What to do: Below are several entries. Transcribe exactly those lines that fall from the one with "ArgInt (z : Z)" through the one with "Module DeadLetterPolicy.", end lines included.

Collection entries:
☆ ☆ ☆
(** * pstest: the in-memory Pub/Sub broker fake

    A shallow embedding of the broker simulator (package [pstest]) and the
    properties of its publish / lease / acknowledge / seek behaviour.

    Conventions of the embedding.
    - Go structs are records, each in a module named after the struct; the
      methods of the struct live in the same module under their Go names.
    - Objects that the Go code shares through pointers ([*Message],
      [*subscription], [*topic], [*stream]) live in arenas (lists) inside
      the server state; a pointer is an index into its arena.  The arenas only
      grow, as a garbage-collected heap seen from the program does.
    - A Go [map] is a [gmap]; ranging over a map is modelled either by an
      order-independent map operation or by an explicit iteration order
      supplied by the caller (the Go runtime picks it).
    - A call either returns (a response, an error, or both) or panics; a panic
      is the [Panic] outcome and ends the process.
    - The clock [timeNowFunc] is a function of the number of clock readings
      made so far; every reading advances that counter. *)

From Stdlib Require Import ZArith Lia.
From stdpp Require Import base option list gmap strings pretty fin_maps list_numbers.

Local Open Scope Z_scope.

(** A pointer into an arena. *)
Abbreviation ptr := nat.

(** ** Machine integers *)

Definition minInt64 : Z := - 2 ^ 63.
Definition maxInt64 : Z := 2 ^ 63 - 1.

(** Go's [int] (64 bits) wraps around on overflow. *)
Definition wrapInt (z : Z) : Z := (z + 2 ^ 63) mod 2 ^ 64 - 2 ^ 63.

(** [x++] on an [int]. *)
Definition incr (z : Z) : Z := wrapInt (z + 1).

(** ** Package [time] *)

Module time.
(** A [Duration] is a count of nanoseconds in an [int64]. *)
Abbreviation Duration := Z.
(** A [Time] is an instant, counted in nanoseconds from the zero [Time]
    (January 1, year 1, 00:00:00 UTC). *)
Abbreviation Time := Z.

Definition Nanosecond : Duration := 1.
Definition Millisecond : Duration := 1000000.
Definition Second : Duration := 1000000000.
Definition Minute : Duration := 60 * Second.
Definition Hour : Duration := 60 * Minute.

Definition zero : Time := 0.
Definition IsZero (t : Time) : bool := bool_decide (t = 0).
Definition Add (t : Time) (d : Duration) : Time := t + d.
Definition Before (t u : Time) : bool := bool_decide (t < u).
Definition After (t u : Time) : bool := bool_decide (u < t).

(** [t.Sub(u)] saturates at the ends of the [Duration] range. *)
Definition Sub (t u : Time) : Duration :=
  let d := t - u in
  if bool_decide (minInt64 ≤ d ≤ maxInt64) then d
  else if Before t u then minInt64 else maxInt64.

(** [time.Unix(0, 0)], the instant a nil protobuf timestamp converts to. *)
Definition unixEpoch : Time := 62135596800 * Second.
End time.

(** ** Protobuf well-known types, represented by the Go value they denote *)

Module timestamppb.
Abbreviation Timestamp := Z.
Definition New (t : time.Time) : Timestamp := t.
(** [AsTime] is nil-safe. *)
Definition AsTime (x : option Timestamp) : time.Time := default time.unixEpoch x.
End timestamppb.

Module durpb.
Abbreviation Duration := Z.
Definition New (d : time.Duration) : Duration := d.
(** [AsDuration] is nil-safe. *)
Definition AsDuration (x : option Duration) : time.Duration := default 0 x.
End durpb.

(** ** gRPC status *)

Module codes.
Inductive Code :=
| OK | Canceled | Unknown | InvalidArgument | DeadlineExceeded | NotFound
| AlreadyExists | PermissionDenied | ResourceExhausted | FailedPrecondition
| Aborted | OutOfRange | Unimplemented | Internal | Unavailable | DataLoss
| Unauthenticated.

#[global] Instance Code_eq_dec : EqDecision Code.
Proof. solve_decision. Defined.
End codes.

Module status.
(** An argument of a format string, kept unformatted. *)
Inductive Arg :=
| ArgString (s : string)
| ArgInt (z : Z)
| ArgDuration (d : option durpb.Duration).

(** The error built by [status.Errorf(c, format, args...)]. *)
Record Status := Errorf { Code : codes.Code; format : string; args : list Arg }.
End status.

(** ** Protocol messages (package [pb]) *)

Module pb.

Module PubsubMessage.
Record t := mk {
  Data : list Byte.byte;
  Attributes : gmap string string;
  MessageId : string;
  PublishTime : option timestamppb.Timestamp;
  OrderingKey : string;
}.

Definition set_MessageId x (pm : t) : t :=
  mk (Data pm) (Attributes pm) x (PublishTime pm) (OrderingKey pm).
Definition set_PublishTime x (pm : t) : t :=
  mk (Data pm) (Attributes pm) (MessageId pm) x (OrderingKey pm).
End PubsubMessage.

Module ReceivedMessage.
Record t := mk {
  AckId : string;
  Message : option PubsubMessage.t;
}.
End ReceivedMessage.

Module MessageStoragePolicy.
Record t := mk { AllowedPersistenceRegions : list string }.
End MessageStoragePolicy.

Module Topic.
Record t := mk {
  Name : string;
  Labels : gmap string string;
  MessageStoragePolicy : option MessageStoragePolicy.t;
}.
Definition empty : t := mk "" ∅ None.

Definition set_Labels x (pt : t) : t := mk (Name pt) x (MessageStoragePolicy pt).
Definition set_MessageStoragePolicy x (pt : t) : t := mk (Name pt) (Labels pt) x.
End Topic.

Module PushConfig.
Record t := mk {
  PushEndpoint : string;
  Attributes : gmap string string;
}.
Definition empty : t := mk "" ∅.
End PushConfig.

Module ExpirationPolicy.
Record t := mk { Ttl : option durpb.Duration }.
End ExpirationPolicy.

Module DeadLetterPolicy.
Record t := mk { DeadLetterTopic : string; MaxDeliveryAttempts : Z }.
End DeadLetterPolicy.

Module RetryPolicy.
Record t := mk {
  MinimumBackoff : option durpb.Duration;
  MaximumBackoff : option durpb.Duration;
}.
End RetryPolicy.

Module Subscription.
Record t := mk {
  Name : string;
  Topic : string;
  PushConfig : option PushConfig.t;
  AckDeadlineSeconds : Z;
  RetainAckedMessages : bool;
  MessageRetentionDuration : option durpb.Duration;
  Labels : gmap string string;
  ExpirationPolicy : option ExpirationPolicy.t;
  DeadLetterPolicy : option DeadLetterPolicy.t;
  RetryPolicy : option RetryPolicy.t;
  Filter : string;
}.
Definition empty : t := mk "" "" None 0 false None ∅ None None None "".

Definition set_PushConfig x (ps : t) : t :=
  mk (Name ps) (Topic ps) x (AckDeadlineSeconds ps) (RetainAckedMessages ps)
    (MessageRetentionDuration ps) (Labels ps) (ExpirationPolicy ps)
    (DeadLetterPolicy ps) (RetryPolicy ps) (Filter ps).
Definition set_AckDeadlineSeconds x (ps : t) : t :=
  mk (Name ps) (Topic ps) (PushConfig ps) x (RetainAckedMessages ps)
    (MessageRetentionDuration ps) (Labels ps) (ExpirationPolicy ps)
    (DeadLetterPolicy ps) (RetryPolicy ps) (Filter ps).
Definition set_RetainAckedMessages x (ps : t) : t :=
  mk (Name ps) (Topic ps) (PushConfig ps) (AckDeadlineSeconds ps) x
    (MessageRetentionDuration ps) (Labels ps) (ExpirationPolicy ps)
    (DeadLetterPolicy ps) (RetryPolicy ps) (Filter ps).
Definition set_MessageRetentionDuration x (ps : t) : t :=
  mk (Name ps) (Topic ps) (PushConfig ps) (AckDeadlineSeconds ps)
    (RetainAckedMessages ps) x (Labels ps) (ExpirationPolicy ps)
    (DeadLetterPolicy ps) (RetryPolicy ps) (Filter ps).
Definition set_Labels x (ps : t) : t :=
  mk (Name ps) (Topic ps) (PushConfig ps) (AckDeadlineSeconds ps)
    (RetainAckedMessages ps) (MessageRetentionDuration ps) x
    (ExpirationPolicy ps) (DeadLetterPolicy ps) (RetryPolicy ps) (Filter ps).
Definition set_ExpirationPolicy x (ps : t) : t :=
  mk (Name ps) (Topic ps) (PushConfig ps) (AckDeadlineSeconds ps)
    (RetainAckedMessages ps) (MessageRetentionDuration ps) (Labels ps) x
    (DeadLetterPolicy ps) (RetryPolicy ps) (Filter ps).
Definition set_DeadLetterPolicy x (ps : t) : t :=
  mk (Name ps) (Topic ps) (PushConfig ps) (AckDeadlineSeconds ps)
    (RetainAckedMessages ps) (MessageRetentionDuration ps) (Labels ps)
    (ExpirationPolicy ps) x (RetryPolicy ps) (Filter ps).
Definition set_RetryPolicy x (ps : t) : t :=
  mk (Name ps) (Topic ps) (PushConfig ps) (AckDeadlineSeconds ps)
    (RetainAckedMessages ps) (MessageRetentionDuration ps) (Labels ps)
    (ExpirationPolicy ps) (DeadLetterPolicy ps) x (Filter ps).
Definition set_Filter x (ps : t) : t :=
  mk (Name ps) (Topic ps) (PushConfig ps) (AckDeadlineSeconds ps)
    (RetainAckedMessages ps) (MessageRetentionDuration ps) (Labels ps)
    (ExpirationPolicy ps) (DeadLetterPolicy ps) (RetryPolicy ps) x.
End Subscription.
☆ ☆ ☆
Completed task:
| ArgInt (z : Z)
| ArgDuration (d : option durpb.Duration).

(** The error built by [status.Errorf(c, format, args...)]. *)
Record Status := Errorf { Code : codes.Code; format : string; args : list Arg }.
End status.

(** ** Protocol messages (package [pb]) *)

Module pb.

Module PubsubMessage.
Record t := mk {
  Data : list Byte.byte;
  Attributes : gmap string string;
  MessageId : string;
  PublishTime : option timestamppb.Timestamp;
  OrderingKey : string;
}.

Definition set_MessageId x (pm : t) : t :=
  mk (Data pm) (Attributes pm) x (PublishTime pm) (OrderingKey pm).
Definition set_PublishTime x (pm : t) : t :=
  mk (Data pm) (Attributes pm) (MessageId pm) x (OrderingKey pm).
End PubsubMessage.

Module ReceivedMessage.
Record t := mk {
  AckId : string;
  Message : option PubsubMessage.t;
}.
End ReceivedMessage.

Module MessageStoragePolicy.
Record t := mk { AllowedPersistenceRegions : list string }.
End MessageStoragePolicy.

Module Topic.
Record t := mk {
  Name : string;
  Labels : gmap string string;
  MessageStoragePolicy : option MessageStoragePolicy.t;
}.
Definition empty : t := mk "" ∅ None.

Definition set_Labels x (pt : t) : t := mk (Name pt) x (MessageStoragePolicy pt).
Definition set_MessageStoragePolicy x (pt : t) : t := mk (Name pt) (Labels pt) x.
End Topic.

Module PushConfig.
Record t := mk {
  PushEndpoint : string;
  Attributes : gmap string string;
}.
Definition empty : t := mk "" ∅.
End PushConfig.

Module ExpirationPolicy.
Record t := mk { Ttl : option durpb.Duration }.
End ExpirationPolicy.

Module DeadLetterPolicy.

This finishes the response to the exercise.